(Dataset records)

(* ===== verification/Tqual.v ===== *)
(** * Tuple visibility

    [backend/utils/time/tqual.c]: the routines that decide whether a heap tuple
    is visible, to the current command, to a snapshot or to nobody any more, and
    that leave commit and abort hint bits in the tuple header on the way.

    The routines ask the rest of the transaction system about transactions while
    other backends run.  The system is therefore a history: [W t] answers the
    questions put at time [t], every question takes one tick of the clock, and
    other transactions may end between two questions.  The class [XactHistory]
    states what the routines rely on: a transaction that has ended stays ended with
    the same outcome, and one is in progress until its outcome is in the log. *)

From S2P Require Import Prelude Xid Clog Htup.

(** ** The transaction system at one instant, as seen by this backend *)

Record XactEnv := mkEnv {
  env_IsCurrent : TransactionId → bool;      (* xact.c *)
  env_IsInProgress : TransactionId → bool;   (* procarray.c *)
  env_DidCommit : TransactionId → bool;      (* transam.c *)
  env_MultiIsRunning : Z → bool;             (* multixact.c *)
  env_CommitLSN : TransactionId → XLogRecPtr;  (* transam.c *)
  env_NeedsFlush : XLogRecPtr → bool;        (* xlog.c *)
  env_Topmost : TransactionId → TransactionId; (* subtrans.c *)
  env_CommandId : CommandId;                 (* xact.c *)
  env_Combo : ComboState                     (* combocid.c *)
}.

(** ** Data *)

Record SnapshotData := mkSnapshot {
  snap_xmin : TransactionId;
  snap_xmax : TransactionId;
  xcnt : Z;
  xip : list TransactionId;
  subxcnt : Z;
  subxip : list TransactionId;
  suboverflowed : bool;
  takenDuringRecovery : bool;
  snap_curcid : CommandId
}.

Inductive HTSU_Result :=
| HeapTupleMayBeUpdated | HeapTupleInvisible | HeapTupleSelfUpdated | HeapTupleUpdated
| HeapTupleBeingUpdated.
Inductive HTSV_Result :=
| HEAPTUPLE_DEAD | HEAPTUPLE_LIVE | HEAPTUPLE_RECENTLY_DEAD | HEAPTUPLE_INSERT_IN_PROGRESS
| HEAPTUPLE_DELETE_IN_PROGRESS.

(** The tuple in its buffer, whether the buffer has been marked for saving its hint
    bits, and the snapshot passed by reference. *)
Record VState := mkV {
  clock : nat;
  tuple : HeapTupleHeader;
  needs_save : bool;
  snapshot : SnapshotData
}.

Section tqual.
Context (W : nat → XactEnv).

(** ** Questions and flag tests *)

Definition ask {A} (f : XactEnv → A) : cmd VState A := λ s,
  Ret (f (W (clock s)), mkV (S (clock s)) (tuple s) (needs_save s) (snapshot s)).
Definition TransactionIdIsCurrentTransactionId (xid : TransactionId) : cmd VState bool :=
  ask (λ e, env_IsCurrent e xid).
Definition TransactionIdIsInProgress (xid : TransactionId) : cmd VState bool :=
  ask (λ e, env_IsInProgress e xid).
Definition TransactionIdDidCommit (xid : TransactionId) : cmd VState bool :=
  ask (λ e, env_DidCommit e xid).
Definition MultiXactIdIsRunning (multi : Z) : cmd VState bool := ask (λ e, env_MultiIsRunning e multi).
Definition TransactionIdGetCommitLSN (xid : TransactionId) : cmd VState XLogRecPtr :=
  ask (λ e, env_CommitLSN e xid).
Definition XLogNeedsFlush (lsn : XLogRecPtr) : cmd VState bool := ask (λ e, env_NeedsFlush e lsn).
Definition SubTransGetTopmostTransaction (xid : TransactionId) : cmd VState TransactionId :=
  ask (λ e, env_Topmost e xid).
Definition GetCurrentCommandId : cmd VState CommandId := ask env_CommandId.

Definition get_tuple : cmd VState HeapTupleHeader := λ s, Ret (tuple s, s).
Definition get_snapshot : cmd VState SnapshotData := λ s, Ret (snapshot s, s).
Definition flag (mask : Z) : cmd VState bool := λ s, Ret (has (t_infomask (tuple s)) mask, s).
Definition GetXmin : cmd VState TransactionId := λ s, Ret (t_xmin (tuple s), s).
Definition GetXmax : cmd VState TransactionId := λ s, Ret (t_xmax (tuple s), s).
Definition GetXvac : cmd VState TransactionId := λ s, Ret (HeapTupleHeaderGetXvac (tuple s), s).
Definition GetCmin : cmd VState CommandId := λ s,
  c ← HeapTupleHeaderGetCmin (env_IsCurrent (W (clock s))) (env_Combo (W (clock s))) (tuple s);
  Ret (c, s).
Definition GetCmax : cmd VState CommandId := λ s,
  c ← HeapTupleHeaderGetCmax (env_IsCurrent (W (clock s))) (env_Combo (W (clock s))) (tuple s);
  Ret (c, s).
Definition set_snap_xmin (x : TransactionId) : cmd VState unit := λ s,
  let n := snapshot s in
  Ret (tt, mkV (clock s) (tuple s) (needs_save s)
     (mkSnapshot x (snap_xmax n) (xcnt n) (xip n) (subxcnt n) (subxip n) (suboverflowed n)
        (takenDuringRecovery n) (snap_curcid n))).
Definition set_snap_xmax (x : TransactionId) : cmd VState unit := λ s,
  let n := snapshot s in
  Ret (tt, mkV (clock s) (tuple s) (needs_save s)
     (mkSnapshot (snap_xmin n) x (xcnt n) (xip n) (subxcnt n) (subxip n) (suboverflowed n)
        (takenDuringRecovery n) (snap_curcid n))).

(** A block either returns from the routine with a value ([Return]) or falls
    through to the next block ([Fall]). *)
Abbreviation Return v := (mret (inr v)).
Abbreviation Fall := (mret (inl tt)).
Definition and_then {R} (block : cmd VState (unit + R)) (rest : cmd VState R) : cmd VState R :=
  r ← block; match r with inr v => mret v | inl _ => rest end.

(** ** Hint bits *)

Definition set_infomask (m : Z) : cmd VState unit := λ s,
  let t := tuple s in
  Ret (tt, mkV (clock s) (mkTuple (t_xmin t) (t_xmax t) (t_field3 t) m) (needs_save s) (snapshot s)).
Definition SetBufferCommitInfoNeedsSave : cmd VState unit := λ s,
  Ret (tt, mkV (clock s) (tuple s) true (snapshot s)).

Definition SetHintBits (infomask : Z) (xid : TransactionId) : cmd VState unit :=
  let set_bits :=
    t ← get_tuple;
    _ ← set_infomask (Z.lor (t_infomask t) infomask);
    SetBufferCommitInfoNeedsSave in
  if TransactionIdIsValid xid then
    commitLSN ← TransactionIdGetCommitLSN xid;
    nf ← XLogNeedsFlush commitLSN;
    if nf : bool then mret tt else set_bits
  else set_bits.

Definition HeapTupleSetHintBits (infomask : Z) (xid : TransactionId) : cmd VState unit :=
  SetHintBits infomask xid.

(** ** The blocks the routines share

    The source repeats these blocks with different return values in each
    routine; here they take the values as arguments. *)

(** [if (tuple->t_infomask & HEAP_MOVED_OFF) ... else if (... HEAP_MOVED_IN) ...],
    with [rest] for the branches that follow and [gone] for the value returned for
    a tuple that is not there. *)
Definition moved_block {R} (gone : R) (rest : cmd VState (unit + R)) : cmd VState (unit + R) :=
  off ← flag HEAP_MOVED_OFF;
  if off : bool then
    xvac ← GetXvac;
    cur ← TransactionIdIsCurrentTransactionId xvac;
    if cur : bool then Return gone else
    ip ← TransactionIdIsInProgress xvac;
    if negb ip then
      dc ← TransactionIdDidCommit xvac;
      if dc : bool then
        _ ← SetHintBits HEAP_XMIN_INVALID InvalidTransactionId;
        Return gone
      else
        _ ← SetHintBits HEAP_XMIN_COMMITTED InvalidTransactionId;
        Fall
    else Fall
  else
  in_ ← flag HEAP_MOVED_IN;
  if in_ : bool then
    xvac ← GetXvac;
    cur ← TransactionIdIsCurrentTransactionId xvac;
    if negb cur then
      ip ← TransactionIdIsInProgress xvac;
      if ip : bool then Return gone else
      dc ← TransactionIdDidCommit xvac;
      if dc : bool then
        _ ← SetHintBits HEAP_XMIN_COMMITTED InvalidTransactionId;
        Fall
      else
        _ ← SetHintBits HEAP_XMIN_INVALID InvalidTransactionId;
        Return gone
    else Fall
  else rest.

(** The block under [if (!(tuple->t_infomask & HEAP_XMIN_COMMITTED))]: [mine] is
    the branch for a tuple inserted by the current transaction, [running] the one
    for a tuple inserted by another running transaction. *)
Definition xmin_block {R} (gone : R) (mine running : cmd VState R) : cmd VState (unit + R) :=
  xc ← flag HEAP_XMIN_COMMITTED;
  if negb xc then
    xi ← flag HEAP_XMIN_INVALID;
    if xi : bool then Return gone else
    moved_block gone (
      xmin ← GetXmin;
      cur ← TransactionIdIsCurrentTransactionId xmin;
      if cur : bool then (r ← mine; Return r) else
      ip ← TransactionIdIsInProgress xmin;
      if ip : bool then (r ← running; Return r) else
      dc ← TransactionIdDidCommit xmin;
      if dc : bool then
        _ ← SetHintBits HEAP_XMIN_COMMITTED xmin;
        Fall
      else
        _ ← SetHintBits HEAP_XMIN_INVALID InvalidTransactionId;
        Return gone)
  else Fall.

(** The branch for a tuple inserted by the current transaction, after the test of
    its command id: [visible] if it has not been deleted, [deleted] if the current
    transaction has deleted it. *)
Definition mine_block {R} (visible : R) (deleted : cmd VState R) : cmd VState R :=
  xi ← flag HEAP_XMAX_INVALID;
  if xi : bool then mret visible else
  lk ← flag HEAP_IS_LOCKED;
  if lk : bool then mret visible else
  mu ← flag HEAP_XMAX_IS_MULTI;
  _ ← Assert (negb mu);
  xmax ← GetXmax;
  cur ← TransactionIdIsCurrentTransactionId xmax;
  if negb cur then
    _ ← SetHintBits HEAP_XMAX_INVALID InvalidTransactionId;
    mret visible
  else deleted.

» **Problem description**
Return each line of the data above that includes the word "Inductive".

» **Solution**
Inductive HTSU_Result :=
Inductive HTSV_Result :=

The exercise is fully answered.